HOW TO COMPLETE THIS TASK
Below is a listing. Write out exactly its lines between the one holding "(32-bit) are equal" and the one holding "(by rewrite !length_le_bytes).", inclusive.

INPUT MATERIAL
------------------------------------

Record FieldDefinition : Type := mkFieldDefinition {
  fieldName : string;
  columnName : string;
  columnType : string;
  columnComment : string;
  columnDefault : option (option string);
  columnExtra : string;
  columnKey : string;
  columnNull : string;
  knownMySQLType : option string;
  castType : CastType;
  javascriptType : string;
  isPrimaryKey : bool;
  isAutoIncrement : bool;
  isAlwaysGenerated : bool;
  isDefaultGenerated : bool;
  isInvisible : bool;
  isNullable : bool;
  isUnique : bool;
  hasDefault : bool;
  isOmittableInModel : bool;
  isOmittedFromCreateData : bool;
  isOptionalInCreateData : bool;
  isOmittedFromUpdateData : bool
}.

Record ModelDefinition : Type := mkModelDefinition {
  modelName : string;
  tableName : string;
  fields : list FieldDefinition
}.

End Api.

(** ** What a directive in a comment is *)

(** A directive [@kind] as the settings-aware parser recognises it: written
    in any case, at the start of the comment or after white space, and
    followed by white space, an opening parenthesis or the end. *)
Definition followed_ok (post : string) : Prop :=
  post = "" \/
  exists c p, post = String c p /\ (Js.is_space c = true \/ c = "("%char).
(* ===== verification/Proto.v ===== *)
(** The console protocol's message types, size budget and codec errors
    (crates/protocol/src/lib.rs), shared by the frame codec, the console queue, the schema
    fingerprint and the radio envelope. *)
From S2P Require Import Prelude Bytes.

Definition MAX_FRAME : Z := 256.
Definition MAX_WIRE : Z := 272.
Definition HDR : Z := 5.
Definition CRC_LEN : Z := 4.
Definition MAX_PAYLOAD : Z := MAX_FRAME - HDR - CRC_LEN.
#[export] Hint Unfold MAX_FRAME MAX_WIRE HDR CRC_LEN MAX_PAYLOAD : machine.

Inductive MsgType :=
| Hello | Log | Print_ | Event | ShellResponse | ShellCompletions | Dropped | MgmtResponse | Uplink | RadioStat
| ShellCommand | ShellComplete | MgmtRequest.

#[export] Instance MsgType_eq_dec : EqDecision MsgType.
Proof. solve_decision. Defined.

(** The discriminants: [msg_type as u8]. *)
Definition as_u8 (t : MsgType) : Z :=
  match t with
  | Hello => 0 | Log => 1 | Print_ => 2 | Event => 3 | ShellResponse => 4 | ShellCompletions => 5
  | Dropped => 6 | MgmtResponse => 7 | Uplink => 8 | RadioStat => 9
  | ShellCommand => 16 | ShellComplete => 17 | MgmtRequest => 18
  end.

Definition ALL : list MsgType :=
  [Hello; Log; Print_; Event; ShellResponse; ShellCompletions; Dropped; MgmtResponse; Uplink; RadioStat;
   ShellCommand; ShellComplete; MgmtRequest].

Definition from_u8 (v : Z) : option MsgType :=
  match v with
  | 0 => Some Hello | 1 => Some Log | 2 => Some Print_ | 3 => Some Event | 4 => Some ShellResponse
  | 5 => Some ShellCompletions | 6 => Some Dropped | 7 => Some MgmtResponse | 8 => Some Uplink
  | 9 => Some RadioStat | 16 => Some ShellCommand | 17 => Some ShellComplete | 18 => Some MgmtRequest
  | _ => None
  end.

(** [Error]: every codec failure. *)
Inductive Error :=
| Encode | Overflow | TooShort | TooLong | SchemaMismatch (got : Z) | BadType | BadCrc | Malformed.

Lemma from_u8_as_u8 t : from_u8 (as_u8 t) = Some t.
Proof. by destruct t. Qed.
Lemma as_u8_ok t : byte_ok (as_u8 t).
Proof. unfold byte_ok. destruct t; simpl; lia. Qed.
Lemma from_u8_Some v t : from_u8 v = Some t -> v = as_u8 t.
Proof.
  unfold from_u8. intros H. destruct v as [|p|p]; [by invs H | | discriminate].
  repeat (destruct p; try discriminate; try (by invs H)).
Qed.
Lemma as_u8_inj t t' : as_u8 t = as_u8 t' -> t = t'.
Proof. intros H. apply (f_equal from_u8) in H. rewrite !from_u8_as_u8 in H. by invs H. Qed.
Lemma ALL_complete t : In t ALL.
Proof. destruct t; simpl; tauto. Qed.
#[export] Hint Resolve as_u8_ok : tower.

------------------------------------

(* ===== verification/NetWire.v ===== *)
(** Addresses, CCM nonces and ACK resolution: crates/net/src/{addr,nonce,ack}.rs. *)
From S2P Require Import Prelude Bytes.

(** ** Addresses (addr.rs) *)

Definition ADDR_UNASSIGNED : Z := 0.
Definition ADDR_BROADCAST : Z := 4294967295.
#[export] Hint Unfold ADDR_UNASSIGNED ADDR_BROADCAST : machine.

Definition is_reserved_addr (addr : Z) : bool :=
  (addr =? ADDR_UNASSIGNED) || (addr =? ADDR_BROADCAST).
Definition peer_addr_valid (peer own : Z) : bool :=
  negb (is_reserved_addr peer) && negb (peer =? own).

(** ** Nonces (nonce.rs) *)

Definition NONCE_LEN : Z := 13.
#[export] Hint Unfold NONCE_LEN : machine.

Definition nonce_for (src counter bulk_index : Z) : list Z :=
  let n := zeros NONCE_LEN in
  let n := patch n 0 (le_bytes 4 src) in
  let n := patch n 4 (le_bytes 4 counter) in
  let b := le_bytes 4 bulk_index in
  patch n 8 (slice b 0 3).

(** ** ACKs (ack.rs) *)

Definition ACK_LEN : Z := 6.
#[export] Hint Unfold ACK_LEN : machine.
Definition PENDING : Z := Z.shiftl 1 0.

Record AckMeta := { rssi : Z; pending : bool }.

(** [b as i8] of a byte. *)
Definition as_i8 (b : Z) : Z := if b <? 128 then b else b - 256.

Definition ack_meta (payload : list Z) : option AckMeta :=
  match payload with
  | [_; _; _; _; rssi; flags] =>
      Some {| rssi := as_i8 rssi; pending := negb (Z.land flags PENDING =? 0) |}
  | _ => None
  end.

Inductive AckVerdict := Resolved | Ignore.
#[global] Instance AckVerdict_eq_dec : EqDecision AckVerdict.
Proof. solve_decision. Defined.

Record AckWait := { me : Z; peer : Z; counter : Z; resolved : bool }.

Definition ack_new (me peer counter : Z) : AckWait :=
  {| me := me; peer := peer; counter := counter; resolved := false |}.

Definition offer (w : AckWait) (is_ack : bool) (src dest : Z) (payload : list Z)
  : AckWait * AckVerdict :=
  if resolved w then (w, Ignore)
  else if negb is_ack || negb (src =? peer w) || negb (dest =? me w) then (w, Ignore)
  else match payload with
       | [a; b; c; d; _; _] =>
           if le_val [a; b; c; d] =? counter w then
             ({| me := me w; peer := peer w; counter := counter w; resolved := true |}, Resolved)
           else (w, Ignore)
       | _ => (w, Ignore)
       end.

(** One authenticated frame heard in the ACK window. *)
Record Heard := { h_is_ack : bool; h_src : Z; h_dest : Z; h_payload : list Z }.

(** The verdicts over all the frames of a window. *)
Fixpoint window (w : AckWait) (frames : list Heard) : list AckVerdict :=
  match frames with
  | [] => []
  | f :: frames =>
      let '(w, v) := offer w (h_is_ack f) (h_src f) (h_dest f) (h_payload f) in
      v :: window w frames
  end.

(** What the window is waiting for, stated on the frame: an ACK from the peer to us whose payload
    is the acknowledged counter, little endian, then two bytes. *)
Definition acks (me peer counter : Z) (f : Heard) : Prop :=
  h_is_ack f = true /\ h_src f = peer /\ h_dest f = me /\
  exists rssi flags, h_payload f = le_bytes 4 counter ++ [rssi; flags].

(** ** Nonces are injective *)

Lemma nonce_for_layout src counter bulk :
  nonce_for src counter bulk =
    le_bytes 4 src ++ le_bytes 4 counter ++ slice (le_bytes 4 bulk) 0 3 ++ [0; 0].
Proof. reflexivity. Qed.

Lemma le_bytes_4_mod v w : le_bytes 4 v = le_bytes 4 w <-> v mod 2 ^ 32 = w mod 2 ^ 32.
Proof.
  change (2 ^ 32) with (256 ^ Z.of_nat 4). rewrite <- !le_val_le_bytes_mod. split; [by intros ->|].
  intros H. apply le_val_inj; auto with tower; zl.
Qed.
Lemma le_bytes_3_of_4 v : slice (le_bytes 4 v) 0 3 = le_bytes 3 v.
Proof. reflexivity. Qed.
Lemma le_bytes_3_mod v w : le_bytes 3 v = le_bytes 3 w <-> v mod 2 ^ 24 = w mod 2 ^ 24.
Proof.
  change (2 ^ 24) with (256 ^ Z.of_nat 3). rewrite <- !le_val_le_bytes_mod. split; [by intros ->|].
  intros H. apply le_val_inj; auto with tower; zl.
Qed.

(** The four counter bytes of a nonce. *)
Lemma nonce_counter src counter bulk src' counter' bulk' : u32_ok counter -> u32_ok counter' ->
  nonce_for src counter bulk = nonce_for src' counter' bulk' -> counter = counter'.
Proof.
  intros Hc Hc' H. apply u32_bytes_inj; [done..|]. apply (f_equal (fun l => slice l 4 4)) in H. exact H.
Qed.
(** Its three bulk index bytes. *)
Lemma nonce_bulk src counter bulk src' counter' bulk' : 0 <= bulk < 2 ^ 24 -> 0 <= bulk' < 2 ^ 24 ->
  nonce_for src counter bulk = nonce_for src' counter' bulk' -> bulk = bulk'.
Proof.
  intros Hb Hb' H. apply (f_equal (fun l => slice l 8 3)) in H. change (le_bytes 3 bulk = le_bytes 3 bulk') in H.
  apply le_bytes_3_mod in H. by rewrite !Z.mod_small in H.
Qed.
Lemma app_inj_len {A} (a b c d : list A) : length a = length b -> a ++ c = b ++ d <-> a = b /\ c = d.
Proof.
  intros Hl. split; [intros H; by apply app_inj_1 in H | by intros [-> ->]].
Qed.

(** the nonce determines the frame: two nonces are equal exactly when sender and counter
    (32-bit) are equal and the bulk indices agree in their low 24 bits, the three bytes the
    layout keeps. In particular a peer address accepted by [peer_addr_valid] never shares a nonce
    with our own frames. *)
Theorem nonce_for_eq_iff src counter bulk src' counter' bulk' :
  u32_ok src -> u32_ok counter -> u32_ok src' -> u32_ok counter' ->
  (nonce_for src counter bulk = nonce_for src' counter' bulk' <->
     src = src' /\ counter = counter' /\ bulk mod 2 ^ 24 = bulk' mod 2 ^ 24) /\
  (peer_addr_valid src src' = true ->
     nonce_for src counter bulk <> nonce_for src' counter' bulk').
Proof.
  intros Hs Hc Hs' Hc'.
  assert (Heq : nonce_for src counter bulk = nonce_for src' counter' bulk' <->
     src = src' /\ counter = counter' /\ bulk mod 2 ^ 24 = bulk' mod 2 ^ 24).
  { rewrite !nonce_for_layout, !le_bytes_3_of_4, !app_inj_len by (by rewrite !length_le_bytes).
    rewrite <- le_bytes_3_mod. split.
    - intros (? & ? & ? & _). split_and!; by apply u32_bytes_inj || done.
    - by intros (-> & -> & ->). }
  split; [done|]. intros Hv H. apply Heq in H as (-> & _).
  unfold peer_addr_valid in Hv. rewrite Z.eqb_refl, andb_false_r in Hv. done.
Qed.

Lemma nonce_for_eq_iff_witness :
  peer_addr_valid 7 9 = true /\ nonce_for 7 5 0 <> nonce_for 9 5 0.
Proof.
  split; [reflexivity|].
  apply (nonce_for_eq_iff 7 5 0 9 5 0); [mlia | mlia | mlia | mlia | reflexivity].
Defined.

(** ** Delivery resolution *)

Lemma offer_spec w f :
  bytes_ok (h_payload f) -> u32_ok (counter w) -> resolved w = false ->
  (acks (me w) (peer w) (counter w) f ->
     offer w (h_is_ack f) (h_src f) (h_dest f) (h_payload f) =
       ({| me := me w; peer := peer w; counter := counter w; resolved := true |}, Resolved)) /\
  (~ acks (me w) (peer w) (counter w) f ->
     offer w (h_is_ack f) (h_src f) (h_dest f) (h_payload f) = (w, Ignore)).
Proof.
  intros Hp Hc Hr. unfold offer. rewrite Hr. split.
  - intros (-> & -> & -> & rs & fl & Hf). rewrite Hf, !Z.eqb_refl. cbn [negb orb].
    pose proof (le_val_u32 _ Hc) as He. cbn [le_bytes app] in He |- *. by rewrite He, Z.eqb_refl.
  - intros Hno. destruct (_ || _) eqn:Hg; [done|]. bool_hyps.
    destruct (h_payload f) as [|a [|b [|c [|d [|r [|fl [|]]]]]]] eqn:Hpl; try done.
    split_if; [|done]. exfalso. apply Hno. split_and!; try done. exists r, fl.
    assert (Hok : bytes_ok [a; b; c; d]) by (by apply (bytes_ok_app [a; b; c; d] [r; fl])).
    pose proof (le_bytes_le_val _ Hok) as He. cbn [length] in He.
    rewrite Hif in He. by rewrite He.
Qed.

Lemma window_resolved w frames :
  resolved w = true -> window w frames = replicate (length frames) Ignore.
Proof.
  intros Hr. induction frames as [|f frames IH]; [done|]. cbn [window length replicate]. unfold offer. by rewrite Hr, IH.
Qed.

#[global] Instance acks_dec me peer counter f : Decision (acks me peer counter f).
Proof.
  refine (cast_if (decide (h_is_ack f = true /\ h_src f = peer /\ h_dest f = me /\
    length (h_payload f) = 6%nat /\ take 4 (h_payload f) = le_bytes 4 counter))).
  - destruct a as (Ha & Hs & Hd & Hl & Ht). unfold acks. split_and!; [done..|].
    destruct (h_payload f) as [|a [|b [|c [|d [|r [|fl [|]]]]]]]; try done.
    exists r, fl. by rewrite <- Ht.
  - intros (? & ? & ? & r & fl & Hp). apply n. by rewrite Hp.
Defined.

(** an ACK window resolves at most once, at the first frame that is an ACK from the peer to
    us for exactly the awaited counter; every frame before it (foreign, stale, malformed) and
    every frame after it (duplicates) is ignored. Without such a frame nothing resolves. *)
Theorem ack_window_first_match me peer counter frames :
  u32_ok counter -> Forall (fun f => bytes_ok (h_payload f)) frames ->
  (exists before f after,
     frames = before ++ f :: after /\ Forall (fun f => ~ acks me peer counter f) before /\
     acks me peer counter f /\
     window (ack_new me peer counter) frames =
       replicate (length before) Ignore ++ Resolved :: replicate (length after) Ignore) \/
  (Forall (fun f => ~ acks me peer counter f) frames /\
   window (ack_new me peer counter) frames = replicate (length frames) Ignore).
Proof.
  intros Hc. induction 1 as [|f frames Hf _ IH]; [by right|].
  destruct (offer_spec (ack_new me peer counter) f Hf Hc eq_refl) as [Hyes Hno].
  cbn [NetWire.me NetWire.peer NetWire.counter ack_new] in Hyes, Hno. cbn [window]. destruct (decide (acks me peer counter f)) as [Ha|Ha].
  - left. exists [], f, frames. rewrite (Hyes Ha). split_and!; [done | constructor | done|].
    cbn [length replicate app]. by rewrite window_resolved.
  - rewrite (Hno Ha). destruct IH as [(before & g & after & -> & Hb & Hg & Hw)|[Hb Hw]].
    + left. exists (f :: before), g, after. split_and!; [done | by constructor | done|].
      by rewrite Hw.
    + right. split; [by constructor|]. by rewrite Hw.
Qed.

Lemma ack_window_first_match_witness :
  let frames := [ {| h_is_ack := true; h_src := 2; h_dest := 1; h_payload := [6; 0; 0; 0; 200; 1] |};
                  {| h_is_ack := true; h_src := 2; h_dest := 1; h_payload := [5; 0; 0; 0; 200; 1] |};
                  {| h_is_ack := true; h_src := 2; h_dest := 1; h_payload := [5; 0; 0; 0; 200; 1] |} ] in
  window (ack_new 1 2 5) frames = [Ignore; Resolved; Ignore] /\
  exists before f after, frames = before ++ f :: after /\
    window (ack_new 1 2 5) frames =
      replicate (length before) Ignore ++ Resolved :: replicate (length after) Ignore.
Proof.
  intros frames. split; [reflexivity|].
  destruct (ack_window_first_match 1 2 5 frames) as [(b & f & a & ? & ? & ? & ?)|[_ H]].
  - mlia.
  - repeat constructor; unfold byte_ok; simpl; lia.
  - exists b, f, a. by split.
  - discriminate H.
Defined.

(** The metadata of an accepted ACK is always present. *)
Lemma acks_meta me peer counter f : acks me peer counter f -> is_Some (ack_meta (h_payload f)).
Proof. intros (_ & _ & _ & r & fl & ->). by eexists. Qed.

------------------------------------

RESULT
    (32-bit) are equal and the bulk indices agree in their low 24 bits, the three bytes the
    layout keeps. In particular a peer address accepted by [peer_addr_valid] never shares a nonce
    with our own frames. *)
Theorem nonce_for_eq_iff src counter bulk src' counter' bulk' :
  u32_ok src -> u32_ok counter -> u32_ok src' -> u32_ok counter' ->
  (nonce_for src counter bulk = nonce_for src' counter' bulk' <->
     src = src' /\ counter = counter' /\ bulk mod 2 ^ 24 = bulk' mod 2 ^ 24) /\
  (peer_addr_valid src src' = true ->
     nonce_for src counter bulk <> nonce_for src' counter' bulk').
Proof.
  intros Hs Hc Hs' Hc'.
  assert (Heq : nonce_for src counter bulk = nonce_for src' counter' bulk' <->
     src = src' /\ counter = counter' /\ bulk mod 2 ^ 24 = bulk' mod 2 ^ 24).
  { rewrite !nonce_for_layout, !le_bytes_3_of_4, !app_inj_len by (by rewrite !length_le_bytes).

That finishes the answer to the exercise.